Exercise:
Across the records below, how many lines contain the string "that"? Give the number by itself.

Stored items:
******

(* ===== verification/Publishers.v ===== *)
(** * Sources: src/src/publisherimpl.rs

    [RndGen] (over the counting generator [TestIncGen]), [IterPublisher],
    [Coupler] and [Repeat].  [RndGen] overrides [try_next]; [IterPublisher] and
    [Repeat] override [next] only, so their [try_next] is the panic of the
    default method; [Coupler] overrides both. *)

From S2P Require Import Prelude Effects Reactive.

(** ** [TestIncGen]: a random generator that counts *)

Module TestIncGen.
Record t := mk { current : Z }.

Definition next_u32 (self : t) : t * Z :=
  let c := current self in (mk (u64 (c + 1)), u32 c).

Definition next_u64 (self : t) : t * Z :=
  let c := current self in (mk (u64 (c + 1)), c).
End TestIncGen.

(** quickcheck's [StdGen::new] and [Arbitrary::arbitrary] are third-party. *)
Class QuickCheck (V X Gen O : Type) := {
  StdGen_new : TestIncGen.t -> Z -> Gen;
  arbitrary : Gen -> M V X (Gen * O)
}.

Module RndGen.
Record t (Gen S : Type) := mk { subscriber : option S; gen : Gen }.
Arguments mk {Gen S} _ _.
Arguments subscriber {Gen S} _.
Arguments gen {Gen S} _.

#[global] Program Instance Link_RndGen {Gen S} : Link (t Gen S) S := {
  subscriber_of := subscriber;
  with_subscriber o self := mk o (gen self)
}.
Solve All Obligations with by intros; destruct_and?; try destruct p.

Section Def.
Context {V X Gen S O : Type} `{!Subscriber V X S O} `{!QuickCheck V X Gen O}.

Definition new : t Gen S := mk None (StdGen_new (TestIncGen.mk 0) 1000000).

Definition subscribe (self : t Gen S) (s : S) : M V X (t Gen S) := link_subscribe self s.

Definition try_next (self : t Gen S) : M V X (t Gen S * bool) :=
  match subscriber self with
  | Some s =>
      let! '(gen', x) := arbitrary (gen self) in
      let! '(s', go) := on_next s x in
      ret (mk (Some s') gen', go)
  | None =>
      let! _ := error "My subscriber went away" [] in ret (self, false)
  end.

#[global] Instance Publisher_RndGen : Publisher V X (t Gen S) S := {
  subscribe := subscribe;
  next := default_next try_next;
  try_next := try_next
}.
End Def.
End RndGen.

(** ** [std::iter::Iterator] *)

Class Iterator (V X It O : Type) := iter_next : It -> M V X (It * option O).

(** The items still to come of a vector. *)
#[export] Instance Iterator_list {V X O : Type} : Iterator V X (list O) O := fun l =>
  match l with
  | [] => ret ([], None)
  | x :: l' => ret (l', Some x)
  end.

(** [range(a, b)]. *)
Record Range := mkRange { rg_state : Z; rg_stop : Z }.
#[export] Instance Iterator_Range {V X : Type} : Iterator V X Range Z := fun r =>
  if (rg_state r <? rg_stop r)%Z
  then ret (mkRange (rg_state r + 1) (rg_stop r), Some (rg_state r))
  else ret (r, None).

Module IterPublisher.
Record t (It S : Type) := mk { iter : It; subscriber : option S }.
Arguments mk {It S} _ _.
Arguments iter {It S} _.
Arguments subscriber {It S} _.

#[global] Program Instance Link_IterPublisher {It S} : Link (t It S) S := {
  subscriber_of := subscriber;
  with_subscriber o self := mk (iter self) o
}.
Solve All Obligations with by intros; destruct_and?; try destruct p.

Section Def.
Context {V X It S O : Type} `{!Iterator V X It O} `{!Subscriber V X S O}.

Definition new (iter : It) : t It S := mk iter None.

Definition subscribe (self : t It S) (s : S) : M V X (t It S) := link_subscribe self s.

Definition next (self : t It S) : M V X (t It S * bool) :=
  match subscriber self with
  | Some s =>
      let! '(iter', item) := iter_next (iter self) in
      match item with
      | Some x =>
          let! '(s', go) := on_next s x in
          ret (mk iter' (Some s'), go)
      | None =>
          let! s' := on_complete s false in
          ret (mk iter' (Some s'), false)
      end
  | None =>
      let! _ := error "My subscriber went away" [] in ret (self, false)
  end.

#[global] Instance Publisher_IterPublisher : Publisher V X (t It S) S := {
  subscribe := subscribe;
  next := next;
  try_next := default_try_next
}.
End Def.
End IterPublisher.

Module Coupler.
Record t (S : Type) := mk { data_rx : Receiver; subscriber : option S }.
Arguments mk {S} _ _.
Arguments data_rx {S} _.
Arguments subscriber {S} _.

#[global] Program Instance Link_Coupler {S} : Link (t S) S := {
  subscriber_of := subscriber;
  with_subscriber o self := mk (data_rx self) o
}.
Solve All Obligations with by intros; destruct_and?; try destruct p.

Section Def.
Context {V X S : Type} `{!Subscriber V X S V}.

Definition new (rx : Receiver) : t S := mk rx None.

Definition subscribe (self : t S) (s : S) : M V X (t S) := link_subscribe self s.

Definition next (self : t S) : M V X (t S * bool) :=
  match subscriber self with
  | Some s =>
      let! r := recv (data_rx self) in
      match r with
      | Ok d =>
          let! '(s', go) := on_next s d in
          ret (mk (data_rx self) (Some s'), go)
      | Err _ =>
          let! _ := info "The other end of the coupler queue went away" [] in
          let! s' := on_complete s false in
          ret (mk (data_rx self) (Some s'), false)
      end
  | None =>
      let! _ := error "My subscriber went away" [] in ret (self, false)
  end.

Definition try_next (self : t S) : M V X (t S * bool) :=
  match subscriber self with
  | Some s =>
      let! r := try_recv (data_rx self) in
      match r with
      | Ok d =>
          let! '(s', go) := on_next s d in
          ret (mk (data_rx self) (Some s'), go)
      | Err Empty => ret (self, true)
      | Err Disconnected =>
          let! _ := info "The other end of the coupler queue went away" [] in
          let! s' := on_complete s false in
          ret (mk (data_rx self) (Some s'), false)
      end
  | None =>
      let! _ := error "My subscriber went away" [] in ret (self, false)
  end.

#[global] Instance Publisher_Coupler : Publisher V X (t S) S := {
  subscribe := subscribe;
  next := next;
  try_next := try_next
}.
End Def.
End Coupler.

Module Repeat.
Record t (O S : Type) := mk { val : O; subscriber : option S }.
Arguments mk {O S} _ _.
Arguments val {O S} _.
Arguments subscriber {O S} _.

#[global] Program Instance Link_Repeat {O S} : Link (t O S) S := {
  subscriber_of := subscriber;
  with_subscriber o self := mk (val self) o
}.
Solve All Obligations with by intros; destruct_and?; try destruct p.

Section Def.
Context {V X S O : Type} `{!Subscriber V X S O} `{!Clone O}.

Definition new (o : O) : t O S := mk o None.

Definition subscribe (self : t O S) (s : S) : M V X (t O S) := link_subscribe self s.

Definition next (self : t O S) : M V X (t O S * bool) :=
  match subscriber self with
  | Some s =>
      let! '(s', go) := on_next s (clone (val self)) in
      ret (mk (val self) (Some s'), go)
  | None =>
      let! _ := error "My subscriber went away" [] in ret (self, false)
  end.

#[global] Instance Publisher_Repeat : Publisher V X (t O S) S := {
  subscribe := subscribe;
  next := next;
  try_next := default_try_next
}.
End Def.
End Repeat.

(** ** Drop glue of the sources: fields in declaration order *)

Section Drops.
Context {V X S : Type} `{!Subscriber V X S V}.

Definition drop_coupler (self : Coupler.t S) : M V X unit :=
  let! _ := drop_receiver (Coupler.data_rx self) in drop_link self.
End Drops.

(** ** One iteration over a list *)

Section IterFacts.
Context {V X S O : Type} `{!Subscriber V X S O}.

Lemma iter_next_some (x : O) xs (s : S) :
  next (IterPublisher.mk (x :: xs) (Some s)) ≈
  let! '(s', go) := on_next s x in ret (IterPublisher.mk xs (Some s'), go).
Proof. done. Qed.

Lemma iter_next_none (s : S) :
  next (IterPublisher.mk (It := list O) [] (Some s)) ≈
  let! s' := on_complete s false in ret (IterPublisher.mk [] (Some s'), false).
Proof. done. Qed.
End IterFacts.

(** ** Iterators by what they yield *)

(** The iterator [it] yields [xs] and then ends. *)
Inductive Yields {V X It O : Type} `{!Iterator V X It O} : It -> list O -> Prop :=
| yields_nil it it' : iter_next it ≈ ret (it', None) -> Yields it []
| yields_cons it it' x xs : iter_next it ≈ ret (it', Some x) -> Yields it' xs -> Yields it (x :: xs).
Arguments Yields V X {It O _} it xs.

Section Yields.
Context {V X It S O : Type} `{!Iterator V X It O} `{!Subscriber V X S O}.

Lemma yields_nil_next (it : It) (s : S) :
  Yields V X it [] -> exists it',
  next (IterPublisher.mk it (Some s)) ≈
  let! s' := on_complete s false in ret (IterPublisher.mk it' (Some s'), false).
Proof.
  intros Hy. inversion Hy as [? it' E|]; subst. exists it'. simpl. unfold IterPublisher.next. simpl.
  rewrite E. by mret.
Qed.

Lemma yields_cons_next (it : It) x xs (s : S) :
  Yields V X it (x :: xs) -> exists it', Yields V X it' xs /\
  next (IterPublisher.mk it (Some s)) ≈
  let! '(s', go) := on_next s x in ret (IterPublisher.mk it' (Some s'), go).
Proof.
  intros Hy. inversion Hy as [|? it' ? ? E Hxs]; subst. exists it'. split; [done|]. simpl. unfold IterPublisher.next. simpl.
  rewrite E. by mret.
Qed.
End Yields.

Lemma yields_list {V X O : Type} (l : list O) : Yields V X l l.
Proof. induction l as [|x l IH]; [by eapply yields_nil | by eapply yields_cons]. Qed.

(** A vector yields nothing but its items. *)
Lemma yields_list_inv {V X O : Type} (w : World V X) (l xs : list O) : Yields V X l xs -> l = xs.
Proof.
  induction 1 as [l l' E | l l' x xs E _ IH]; specialize (E w); destruct l as [|y l]; try done.
  cbn in E. injection E as -> ->. by f_equal.
Qed.

Lemma yields_range {V X : Type} a (n : nat) : Yields V X (mkRange a (a + Z.of_nat n)) (seqZ a (Z.of_nat n)).
Proof.
  revert a. induction n as [|n IH]; intros a.
  - eapply yields_nil. unfold iter_next, Iterator_Range. simpl. by rewrite Z.add_0_r, Z.ltb_irrefl.
  - rewrite (seqZ_cons a (Z.of_nat (S n))) by lia. eapply yields_cons.
    + unfold iter_next, Iterator_Range. simpl. destruct (Z.ltb_spec a (a + Z.of_nat (S n))); [reflexivity|lia].
    + specialize (IH (a + 1)%Z). by replace (a + 1 + Z.of_nat n)%Z with (a + Z.of_nat (S n))%Z in IH by lia;
        replace (Z.pred (Z.of_nat (S n))) with (Z.of_nat n) by lia; rewrite <- Z.add_1_r.
Qed.
(** [Enumerate] delivers every value with its number, counting on from where it
    stood, and stands behind the last value that was offered. *)
Theorem enumerate_push {V X S I : Type} `{!Subscriber V X S (I * Z)} (s : S) i c (xs : list I) :
  (0 <= c < 2 ^ 64)%Z ->
  push (Enumerate.mk (Some s) i c) xs ≈
  let! '(s', rest, go) := push s (enum_from c xs) in
  let k := length xs - length rest in
  ret (Enumerate.mk (Some s') i (u64 (c + Z.of_nat k)), drop k xs, go).
Proof.
  intros Hc.
  pose (f := fun (p : Enumerate.t S) (x : I) =>
    (Enumerate.mk (Enumerate.subscriber p) (Enumerate.index p) (u64 (Enumerate.count p + 1)),
     (x, Enumerate.count p))).
  pose (inv := fun p : Enumerate.t S => (0 <= Enumerate.count p < 2 ^ 64)%Z).
  assert (Hout : forall p ys, inv p -> mealy_out f p ys = enum_from (Enumerate.count p) ys).
  { intros p ys. revert p. induction ys as [|y ys IH]; intros p Hp; simpl; [done|].
    rewrite enum_from_cons, (u64_small (Enumerate.count p)) by exact Hp. f_equal. apply IH. apply u64_range. }
  assert (Hst : forall p ys, inv p -> mealy_state f p ys =
      Enumerate.mk (Enumerate.subscriber p) (Enumerate.index p) (u64 (Enumerate.count p + Z.of_nat (length ys)))).
  { intros p ys. revert p. induction ys as [|y ys IH]; intros p Hp; simpl.
    - rewrite Z.add_0_r, (u64_small (Enumerate.count p)) by exact Hp. by destruct p.
    - rewrite IH by (apply u64_range). simpl. f_equal. unfold u64. rewrite wrap_add_l. f_equal. lia. }
  change (Enumerate.mk (Some s) i c) with (with_subscriber (Some s) (Enumerate.mk (Some s) i c)).
  rewrite (stage_push_pure inv f); try done.
  - rewrite Hout by done. apply bind_ext_done. intros [[s' rest] go] w w' E. cbv zeta. rewrite Hst by done. simpl.
    apply push_suffix in E as (_ & Hl & _). unfold enum_from in Hl. rewrite length_imap in Hl.
    rewrite length_take_le by lia. done.
  - intros p x Hp. apply u64_range.
Qed.

(** ** [Take] *)

Section TakeFacts.
Context {V X S O : Type} `{!Subscriber V X S O}.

******

Finished task:
2